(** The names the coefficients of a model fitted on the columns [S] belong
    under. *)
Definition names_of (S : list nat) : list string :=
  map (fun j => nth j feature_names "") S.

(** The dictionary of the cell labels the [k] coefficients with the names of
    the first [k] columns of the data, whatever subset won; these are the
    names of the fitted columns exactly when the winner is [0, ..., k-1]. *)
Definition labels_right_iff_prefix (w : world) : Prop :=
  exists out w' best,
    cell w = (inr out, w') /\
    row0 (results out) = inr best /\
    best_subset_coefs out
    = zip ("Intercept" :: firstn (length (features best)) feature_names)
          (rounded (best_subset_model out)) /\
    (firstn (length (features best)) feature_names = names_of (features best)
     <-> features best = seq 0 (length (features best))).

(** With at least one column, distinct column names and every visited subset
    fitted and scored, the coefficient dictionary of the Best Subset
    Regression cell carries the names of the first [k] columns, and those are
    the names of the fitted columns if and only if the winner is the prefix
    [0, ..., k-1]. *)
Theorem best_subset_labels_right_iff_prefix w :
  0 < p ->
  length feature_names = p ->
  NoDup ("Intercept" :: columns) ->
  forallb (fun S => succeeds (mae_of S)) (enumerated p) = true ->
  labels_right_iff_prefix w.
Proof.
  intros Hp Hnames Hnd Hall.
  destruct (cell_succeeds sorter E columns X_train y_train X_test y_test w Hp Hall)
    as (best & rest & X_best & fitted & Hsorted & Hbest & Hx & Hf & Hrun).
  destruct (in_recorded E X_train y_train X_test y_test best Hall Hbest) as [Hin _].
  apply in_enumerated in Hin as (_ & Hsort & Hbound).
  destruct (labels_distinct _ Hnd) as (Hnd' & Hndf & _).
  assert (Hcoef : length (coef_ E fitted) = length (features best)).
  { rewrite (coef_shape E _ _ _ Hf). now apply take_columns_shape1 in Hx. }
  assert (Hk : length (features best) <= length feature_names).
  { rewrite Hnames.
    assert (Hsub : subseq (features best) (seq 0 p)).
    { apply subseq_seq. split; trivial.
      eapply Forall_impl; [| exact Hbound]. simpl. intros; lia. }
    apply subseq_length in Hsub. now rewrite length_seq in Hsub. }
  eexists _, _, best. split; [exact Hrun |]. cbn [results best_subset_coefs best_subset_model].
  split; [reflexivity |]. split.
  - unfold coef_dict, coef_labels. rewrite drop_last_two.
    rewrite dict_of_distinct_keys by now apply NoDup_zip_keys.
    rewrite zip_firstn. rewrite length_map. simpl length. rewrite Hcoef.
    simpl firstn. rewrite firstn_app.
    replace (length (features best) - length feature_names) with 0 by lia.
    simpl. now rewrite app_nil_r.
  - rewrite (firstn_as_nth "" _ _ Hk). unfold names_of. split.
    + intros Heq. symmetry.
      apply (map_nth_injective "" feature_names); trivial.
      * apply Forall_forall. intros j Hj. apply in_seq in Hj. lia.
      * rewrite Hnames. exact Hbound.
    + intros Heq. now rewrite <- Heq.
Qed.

========================================

The entries above must be transcribed word for word.

(** The names the coefficients of a model fitted on the columns [S] belong
    under. *)
Definition names_of (S : list nat) : list string :=
  map (fun j => nth j feature_names "") S.

(** The dictionary of the cell labels the [k] coefficients with the names of
    the first [k] columns of the data, whatever subset won; these are the
    names of the fitted columns exactly when the winner is [0, ..., k-1]. *)
Definition labels_right_iff_prefix (w : world) : Prop :=
  exists out w' best,
    cell w = (inr out, w') /\
    row0 (results out) = inr best /\
    best_subset_coefs out
    = zip ("Intercept" :: firstn (length (features best)) feature_names)
          (rounded (best_subset_model out)) /\
    (firstn (length (features best)) feature_names = names_of (features best)
     <-> features best = seq 0 (length (features best))).

(** With at least one column, distinct column names and every visited subset
    fitted and scored, the coefficient dictionary of the Best Subset
    Regression cell carries the names of the first [k] columns, and those are
    the names of the fitted columns if and only if the winner is the prefix
    [0, ..., k-1]. *)
Theorem best_subset_labels_right_iff_prefix w :
  0 < p ->
  length feature_names = p ->
  NoDup ("Intercept" :: columns) ->
  forallb (fun S => succeeds (mae_of S)) (enumerated p) = true ->
  labels_right_iff_prefix w.
Proof.
  intros Hp Hnames Hnd Hall.
  destruct (cell_succeeds sorter E columns X_train y_train X_test y_test w Hp Hall)
    as (best & rest & X_best & fitted & Hsorted & Hbest & Hx & Hf & Hrun).
  destruct (in_recorded E X_train y_train X_test y_test best Hall Hbest) as [Hin _].
  apply in_enumerated in Hin as (_ & Hsort & Hbound).
  destruct (labels_distinct _ Hnd) as (Hnd' & Hndf & _).
  assert (Hcoef : length (coef_ E fitted) = length (features best)).
  { rewrite (coef_shape E _ _ _ Hf). now apply take_columns_shape1 in Hx. }
  assert (Hk : length (features best) <= length feature_names).
  { rewrite Hnames.
    assert (Hsub : subseq (features best) (seq 0 p)).
    { apply subseq_seq. split; trivial.
      eapply Forall_impl; [| exact Hbound]. simpl. intros; lia. }
    apply subseq_length in Hsub. now rewrite length_seq in Hsub. }
  eexists _, _, best. split; [exact Hrun |]. cbn [results best_subset_coefs best_subset_model].
  split; [reflexivity |]. split.
  - unfold coef_dict, coef_labels. rewrite drop_last_two.
    rewrite dict_of_distinct_keys by now apply NoDup_zip_keys.
    rewrite zip_firstn. rewrite length_map. simpl length. rewrite Hcoef.
    simpl firstn. rewrite firstn_app.
    replace (length (features best) - length feature_names) with 0 by lia.
    simpl. now rewrite app_nil_r.
  - rewrite (firstn_as_nth "" _ _ Hk). unfold names_of. split.
    + intros Heq. symmetry.
      apply (map_nth_injective "" feature_names); trivial.
      * apply Forall_forall. intros j Hj. apply in_seq in Hj. lia.
      * rewrite Hnames. exact Hbound.
    + intros Heq. now rewrite <- Heq.
Qed.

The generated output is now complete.